→ **Problem details**
In these entries, tally the lines where "model" occurs. Respond with only the count.

[Extracted data entries]
(* ===== verification/ThreadsTheorems.v ===== *)
(** The store under its two threads: every interleaving is a run of the sequential model
    under a schedule, the data is never raced for, and both threads come to an end. *)

From stdpp Require Import relations.
From S2P Require Import Prelude Cxx World KvStore KvStoreFacts Demo Threads ThreadsFacts.
From S2P Require Import ThreadsSim.

Open Scope Z_scope.

(** * Interleavings are schedules *)

Section Schedules.
Context `{RtOk : CxxRuntimeOk} {A : Type}.
Implicit Types (c : client A) (m : machine A).

(** The sequential model, from world [w] with the data the machine started with, gets under
    [Sch] to the same client after [n] operations, with data [d]. *)
Definition follows (Sch : Schedule) c0 (d0 : gmap bytes Entry) c (n : nat)
    (d : gmap bytes Entry) : Prop :=
  forall w, data_ w = d0 -> tick w = 0%nat -> interp c0 w = interp c (at_op n d w).

Lemma completed_follows c0 d0 t0 xs ys c d t t' :
  completed c0 d0 t0 xs c d t -> chained t0 (xs ++ ys) t' ->
  ScheduleOk (schedule_of (xs ++ ys) t') /\
  follows (schedule_of (xs ++ ys) t') c0 d0 c (length xs) d.
Proof.
  intros Hc Hch. split; [by eapply schedule_of_ok|]. intros w Hd Ht.
  eapply completed_interp; [done|apply schedule_of_starts|done|done].
Qed.

(** Outside of an operation. *)
Lemma idle_follows c0 d0 t0 m c :
  rtc machine_step (KvStore_start c0 d0 t0) m -> m_thread m = Idle c ->
  exists (Sch : Schedule) n d, ScheduleOk Sch /\ follows Sch c0 d0 c n d /\
    (m_lock m = Unlocked -> exists ts, m_data m = swept ts d).
Proof.
  intros Hr Hi. destruct (simulated_reachable _ _ _ _ Hr) as (xs & c1 & d & t & ts & Hc & _ & _ & Hm).
  rewrite Hi in Hm. inversion Hm as [c' Hl Hb| | |]; subst.
  destruct (completed_follows c0 d0 t0 xs [] c d t t Hc) as [Hok Hf].
  { rewrite app_nil_r. by eapply completed_chained. }
  exists (schedule_of (xs ++ []) t), (length xs), d. split_and!; [done|done|].
  intros Hu. exists ts. unfold lock_held in Hl. rewrite Hu in Hl.
  destruct (holds (m_expiry m)) eqn:Hx; [done|]. by eapply background_idle.
Qed.
(** An operation that runs into undefined behaviour does so in the sequential model. *)
Lemma faulty_op c0 d0 t0 xs op (k : Reply -> client A) d t x t' d' :
  completed c0 d0 t0 xs (COp op k) d t -> within t x t' ->
  eval (ot_clock x) (ot_sweep x) (op_prog op) d = (UB, d') ->
  exists Sch : Schedule, ScheduleOk Sch /\
    forall w, data_ w = d0 -> tick w = 0%nat -> fst (interp c0 w) = UB.
Proof.
  intros Hc Hx Hev. destruct (completed_follows c0 d0 t0 xs [x] _ d t t' Hc) as [Hok Hf].
  { eapply chained_snoc; [by eapply completed_chained|done]. }
  exists (schedule_of (xs ++ [x]) t'). split; [done|]. intros w Hd Ht.
  rewrite (Hf w Hd Ht). cbn [interp]. unfold mbind, M_bind.
  rewrite (perform_recorded _ (length xs) op d w x).
  - by rewrite Hev.
  - intros s. cbn [clock schedule_of]. by rewrite lookup_app_r, Nat.sub_diag by lia.
  - cbn [sweep_at schedule_of]. by rewrite lookup_app_r, Nat.sub_diag by lia.
Qed.

Lemma fault_follows c0 d0 t0 m h k :
  rtc machine_step (KvStore_start c0 d0 t0) m -> m_thread m = InOp h Fault k ->
  exists Sch : Schedule, ScheduleOk Sch /\
    forall w, data_ w = d0 -> tick w = 0%nat -> fst (interp c0 w) = UB.
Proof.
  intros Hr Hi. destruct (simulated_reachable _ _ _ _ Hr) as (xs & c1 & d & t & ts & Hc & Ht & Hs & Hm).
  rewrite Hi in Hm.
  inversion Hm as [| |op p k' clk pl Hl Hb Hk Hpl Hdis Hev
    |op h' p k' clk pl Hl Hk Hpl Hsl Hdis Hev]; subst.
  - eapply (faulty_op _ _ _ xs op k d t (MkTimes (fill pl clk (m_time m)) None)); [done| |].
    + by apply within_fill.
    + cbn [ot_clock ot_sweep]. by rewrite Hev by apply fill_agree.
  - eapply (faulty_op _ _ _ xs op k d t (MkTimes (fill pl clk (m_time m)) ts)); [done| |].
    + apply within_fill; [done..|]. by rewrite (fill_agree pl clk (m_time m)).
    + cbn [ot_clock ot_sweep]. by rewrite Hev by apply fill_agree.
Qed.
End Schedules.

(** * No data race *)

(** What the next step of a thread does with data_: it reads it, or it writes it too. *)
Inductive access := Reads | Writes.

Definition thread_access {A} (th : thread A) : option access :=
  match th with
  | InOp _ (Find _ _) _ | InOp _ (Keys _) _ | InOp _ (Size _) _ => Some Reads
  | InOp _ (Assign _ _ _) _ | InOp _ (Erase _ _) _ => Some Writes
  | _ => None
  end.

Definition expiry_access (x : expiry) : option access :=
  match x with
  | ELocked => Some Reads
  | EWalk _ _ => Some Writes
  | _ => None
  end.

(** Both threads are at data_ and one of them writes. *)
Definition race {A} (m : machine A) : Prop :=
  exists a b, thread_access (m_thread m) = Some a /\ expiry_access (m_expiry m) = Some b /\
    (a = Writes \/ b = Writes).

(** The mutex is used as std::shared_mutex wants it: nobody takes it who has it, nobody
    gives it back who has not. *)
Definition mutex_respected {A} (th : thread A) : Prop :=
  match th with
  | InOp h (Acquire _ _) _ => h = None
  | InOp h (Release _) _ => h <> None
  | _ => True
  end.

Section Races.
Context `{RtOk : CxxRuntimeOk} {A : Type} (c0 : client A) (d0 : gmap bytes Entry) (t0 : Z).

(** The lock the command thread has is enough for what it does next. *)
Lemma thread_lock (m : machine A) :
  simulated c0 d0 t0 m ->
  exists h, lock_held h (m_expiry m) (m_lock m) /\ mutex_respected (m_thread m) /\
    forall a, thread_access (m_thread m) = Some a ->
      h <> None /\ (a = Writes -> h = Some ExclusiveLock).
Proof.
  intros (xs & c1 & d & t & ts & _ & _ & _ & Hm).
  inversion Hm as [c' Hl Hb Hc Hth|r k Hl Hb Hc Hth|op p k clk pl Hl Hb Hk Hpl Hdis Hev Hc Hth
    |op h p k clk pl Hl Hk Hpl Hsl Hdis Hev Hc Hth]; clear Hm.
  - by exists None.
  - by exists None.
  - exists None. split; [done|]. destruct p; simpl in Hdis |- *; naive_solver.
  - exists (Some h). split; [done|]. destruct p; simpl in Hdis |- *; naive_solver.
Qed.

(** C12. The reader-writer lock protects data_: the command thread reads it only while it
    holds the lock and writes it only while it holds the lock exclusively, the expiry thread
    touches it only under the exclusive lock, so that they never race; and neither thread
    misuses the mutex. *)
Theorem store_race_free m :
  rtc machine_step (KvStore_start c0 d0 t0) m ->
  ~ race m /\ mutex_respected (m_thread m) /\
  (forall a, thread_access (m_thread m) = Some a ->
     if a is Writes then m_lock m = WriteLocked else m_lock m <> Unlocked) /\
  (forall a, expiry_access (m_expiry m) = Some a -> m_lock m = WriteLocked).
Proof.
  intros Hr. destruct (thread_lock m) as (h & Hl & Hm & Ha); [by apply simulated_reachable|].
  assert (forall b, expiry_access (m_expiry m) = Some b -> h = None /\ m_lock m = WriteLocked) as Hb.
  { intros b Hb. destruct (m_expiry m), h as [[]|]; try done; by destruct Hl. }
  split_and!.
  - intros (a & b & Ha' & Hb' & _). by destruct (Ha a Ha'), (Hb b Hb').
  - done.
  - intros a Ha'. destruct (Ha a Ha') as [Hh Hw]. destruct a.
    + by destruct h as [[]|]; try done; destruct Hl as [_ ->].
    + rewrite Hw in Hl by done. by destruct Hl.
  - intros b Hb'. by apply (Hb b).
Qed.
End Races.

(** * Both threads come to an end

    After request_stop() (the destructor), time goes on and the threads work in any order. *)

Section Stopping.
Context `{RtOk : CxxRuntimeOk} {A : Type}.

Inductive work_step : machine A -> machine A -> Prop :=
  | ws_thread d l t u th x d' l' th' :
      t <= u -> thread_step u d l th d' l' th' ->
      work_step (MkMachine d l t true th x) (MkMachine d' l' u true th' x)
  | ws_expiry d l t u th x d' l' x' :
      t <= u -> expiry_step u true d l x d' l' x' ->
      work_step (MkMachine d l t true th x) (MkMachine d' l' u true th x').

Lemma work_machine m m' : work_step m m' -> rtc machine_step m m'.
Proof.
  intros [d l t u th x d' l' th' Ht Hs|d l t u th x d' l' x' Ht Hs];
    (eapply rtc_l; [by apply (ms_time _ _ _ u)|]); apply rtc_once; by constructor.
Qed.

(** ** The command thread has a finite program *)

Definition thread_next (th th' : thread A) : Prop :=
  exists t d l d' l', thread_step t d l th d' l' th'.

Lemma op_ends (k : Reply -> client A) :
  (forall r, sn thread_next (Idle (k r))) -> forall p h, sn thread_next (InOp h p k).
Proof.
  intros Hk p. induction p; intros h; constructor; intros th' (u & d & l & d' & l' & Hs);
    inversion Hs; subst; eauto.
Qed.

Lemma thread_ends th : sn thread_next th.
Proof.
  assert (forall c : client A, sn thread_next (Idle c)) as Hc.
  { intros c. induction c as [a|op k IH]; constructor; intros th' (u & d & l & d' & l' & Hs);
      inversion Hs; subst. by apply op_ends. }
  destruct th as [c|h p k]; [done|]. apply op_ends. intros r. apply Hc.
Qed.

(** ** The expiry thread finishes its pass and sees the request *)

Definition expiry_left (x : expiry) (d : gmap bytes Entry) : nat :=
  match x with
  | EDone => 0
  | ECheck => 1
  | EWalk _ rest => S (S (length rest))
  | ELocked => S (S (S (size d)))
  | EWait => S (S (S (S (size d))))
  | ESleep => S (S (S (S (S (size d)))))
  end.

Lemma expiry_left_step t d l x d' l' x' :
  expiry_step t true d l x d' l' x' -> (expiry_left x' d' < expiry_left x d)%nat.
Proof.
  intros []; cbn [expiry_left length]; try lia.
  rewrite length_map, iter_map_perm, length_map_to_list. lia.
Qed.

Lemma works_end m : sn work_step m.
Proof.
  destruct m as [d l t stop th x]. revert d l t stop x.
  induction (thread_ends th) as [th _ IHth]. intros d l t stop x.
  remember (expiry_left x d) as n eqn:Hn. revert d l t stop x Hn.
  induction (lt_wf n) as [n _ IHn]. intros d l t stop x ->.
  constructor. intros m' Hs.
  inversion Hs as [? ? ? u ? ? d' l' th' Ht Hth|? ? ? u ? ? d' l' x' Ht Hx]; subst.
  - apply IHth. by exists u, d, l, d', l'.
  - by eapply IHn; [by eapply expiry_left_step|].
Qed.

(** ** And nobody waits for ever *)

(** Both threads are done; or the command thread met undefined behaviour. *)
Definition finished (m : machine A) : Prop :=
  ((exists a, m_thread m = Idle (CRet a)) /\ m_expiry m = EDone) \/
  exists h k, m_thread m = InOp h Fault k.

(** The expiry thread waits only for a lock the command thread has. *)
Lemma expiry_moves d l t th x :
  lock_held None x l -> x <> EDone -> exists m', work_step (MkMachine d l t true th x) m'.
Proof.
  intros Hl Hx. cbn [lock_held] in Hl.
  destruct x as [| | | |now [|key rest]|]; try done; subst l; eexists;
    (eapply (ws_expiry d _ t t); [done|by econstructor]).
Qed.

(** And the command thread only for a lock the expiry thread has. *)
Lemma thread_moves c0 d0 t0 d l t th x :
  simulated c0 d0 t0 (MkMachine d l t true th x) ->
  (exists a, th = Idle (CRet a)) /\ lock_held None x l \/ (exists h k, th = InOp h Fault k) \/
  exists m', work_step (MkMachine d l t true th x) m'.
Proof.
  intros (xs & c1 & d1 & t1 & ts & _ & _ & _ & Hm). cbn in Hm.
  assert (forall d' l' th', thread_step t d l th d' l' th' ->
            exists m', work_step (MkMachine d l t true th x) m') as Hgo.
  { intros d' l' th' Hs. eexists. by eapply (ws_thread _ _ _ t). }
  inversion Hm as [[a|op k] Hl Hb Hc Hth|r k Hl Hb Hc Hth|op p k clk pl Hl Hb Hk Hpl Hdis Hev Hc Hth
    |op h p k clk pl Hl Hk Hpl Hsl Hdis Hev Hc Hth]; subst; cbn in Hl.
  - left. by split; [exists a|].
  - right; right. eapply Hgo. constructor.
  - right; right. eapply Hgo. constructor.
  - right. destruct p as [r| |s q|m q|q|key q|q|q|key e q|key q];
      try (right; eapply Hgo; solve [econstructor]);
      try (exfalso; clear - Hdis; simpl in Hdis; naive_solver); [by left; eauto|]. right.
    destruct (holds x) eqn:Hx; [apply expiry_moves; [unfold lock_held; by rewrite Hx|by destruct x]|].
    subst l. destruct m; eapply Hgo; by constructor.
  - right. destruct p; try (right; eapply Hgo; solve [econstructor]);
      try (exfalso; clear - Hdis; simpl in Hdis; naive_solver). by left; eauto.
Qed.

(** C13. Once the destructor has asked the expiry thread to stop, the two threads finish,
    however their steps are interleaved: there is no infinite run, and a run can only end
    with the command thread's work done and the expiry thread returned (or with undefined
    behaviour in an operation), never with one of them waiting for the lock. *)
Theorem threads_terminate c0 d0 t0 m :
  rtc machine_step (KvStore_start c0 d0 t0) m -> m_stop m = true ->
  sn work_step m /\
  forall m', rtc work_step m m' -> (exists m'', work_step m' m'') \/ finished m'.
Proof.
  intros Hr Hstop. split; [apply works_end|]. intros m' Hw.
  assert (m_stop m' = true) as Hstop'.
  { clear Hr. induction Hw as [|m1 m2 m3 [] _ IH]; auto. }
  assert (simulated c0 d0 t0 m') as Hsim.
  { apply simulated_reachable. etrans; [exact Hr|]. clear - RtOk Hw.
    induction Hw; [done|]. etrans; [by apply work_machine|done]. }
  destruct m' as [d l t stop th x]. cbn in Hstop'. subst stop.
  destruct (thread_moves _ _ _ _ _ _ _ _ Hsim) as [[[a ->] Hl]|[Hf|Hgo]].
  - destruct (decide (x = EDone)) as [->|Hx]; [by right; left; eauto|].
    left. by apply expiry_moves.
  - right. right. done.
  - by left.
Qed.
End Stopping.

(** * On a concrete store *)

#[local] Existing Instance demo_runtime.

(** SET and GET of one key, with a time to live; the expiry thread is in the middle of a
    pass when the SET wants the lock. *)
Definition demo_client : client (option Value) :=
  COp (OpSet "k"%b (StringValue "v"%b) 100) (fun _ =>
  COp (OpGet "k"%b) (fun r => CRet (if r is RValue v then v else None))).

Definition demo_data : gmap bytes Entry :=
  {["old"%b := MkEntry (StringValue "gone"%b) (Some 1)]}.

Definition demo_machine (cs : list choice) : machine (option Value) :=
  machine_run cs (KvStore_start demo_client demo_data 5).

(** The expiry thread walks over the data while the command thread waits for the lock. *)
Definition demo_waiting : list choice := replicate 4 RunExpiry ++ replicate 3 RunThread.

Lemma store_race_free_witness :
  m_expiry (demo_machine demo_waiting) = EWalk 5 ["old"%b] /\
  ~ race (demo_machine demo_waiting) /\ m_lock (demo_machine demo_waiting) = WriteLocked.
Proof.
  destruct (store_race_free demo_client demo_data 5 (demo_machine demo_waiting)
              (machine_run_rtc _ _)) as (Hr & _ & _ & Hx).
  split_and!; [by vm_compute|exact Hr|]. by apply (Hx Writes); vm_compute.
Defined.

(** Stopped in the middle of that pass, the expiry thread goes on to its end. *)
Lemma threads_terminate_witness :
  let m := demo_machine (demo_waiting ++ [Stop]) in
  sn work_step m /\ exists m', work_step m m'.
Proof.
  intros m. destruct (threads_terminate demo_client demo_data 5 m (machine_run_rtc _ _)) as [Hs Hf];
    [by vm_compute|].
  split; [exact Hs|].
  destruct (Hf m (rtc_refl _ _)) as [Hgo|[[[a Ha] _]|(h & k & Hk)]]; [exact Hgo|discriminate..].
Defined.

→ **Answer below**
3